Task directions: For this exercise, output the line containing "e = RateLimitException." and all lines after it to the end of the records, exactly, with no other content.

Input records:
==========
(** ** The policies *)

(** A policy passes on what its target raises: it raises nothing of its
    own. *)
Lemma retry_exception_raises {A} E exception max_tries max_time (target : M A)
    (P : exn -> Prop) :
  (forall w e w', target w = (Raise e, w') -> P e) ->
  forall fuel tries start w e w',
    retry_exception E fuel exception max_tries max_time target tries start w
    = (Raise e, w') ->
    P e.
Proof.
  intros Ht fuel. induction fuel as [|fuel IH]; intros tries start w e w'; simpl.
  - discriminate.
  - destruct (target w) as [[a|e0|] w0] eqn:Hrun; try discriminate.
    destruct (matches _ _ _).
    + destruct (_ || _).
      * intros [= <- <-]. eapply Ht, Hrun.
      * apply IH.
    + intros [= <- <-]. eapply Ht, Hrun.
Qed.

(** A policy whose classes name nothing that its target raises changes
    nothing: the target is called once and its outcome is the outcome. *)
Lemma on_exception_inert {A} E fuel exception max_tries max_time (target : M A) w :
  (forall e w', target w = (Raise e, w') -> matches (hier E) exception e = false) ->
  on_exception E (S fuel) exception max_tries max_time target w = target w.
Proof.
  intros Hnone. unfold on_exception. simpl.
  destruct (target w) as [[a|e|] w'] eqn:Hrun; try reflexivity.
  now rewrite (Hnone e w' eq_refl).
Qed.

(** The call under the policy for [RateLimitException] raises nothing
    else. *)
Lemma limiter_policy_raises E fuel w e w' :
  on_exception E fuel [RateLimitException] None (Some 10000)
    (limits 25 1000 (ret tt)) w = (Raise e, w') ->
  e = RateLimitException.
Proof.
  unfold on_exception. intros Hrun.
  eapply (retry_exception_raises E _ _ _ _ (fun e => e = RateLimitException));
    [| exact Hrun].
  intros w0 e0 w0'. unfold limits. destruct (_ <? _); [| discriminate].
  now intros [= <- _].
Qed.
==========
Task output:
  e = RateLimitException.
Proof.
  unfold on_exception. intros Hrun.
  eapply (retry_exception_raises E _ _ _ _ (fun e => e = RateLimitException));
    [| exact Hrun].
  intros w0 e0 w0'. unfold limits. destruct (_ <? _); [| discriminate].
  now intros [= <- _].
Qed.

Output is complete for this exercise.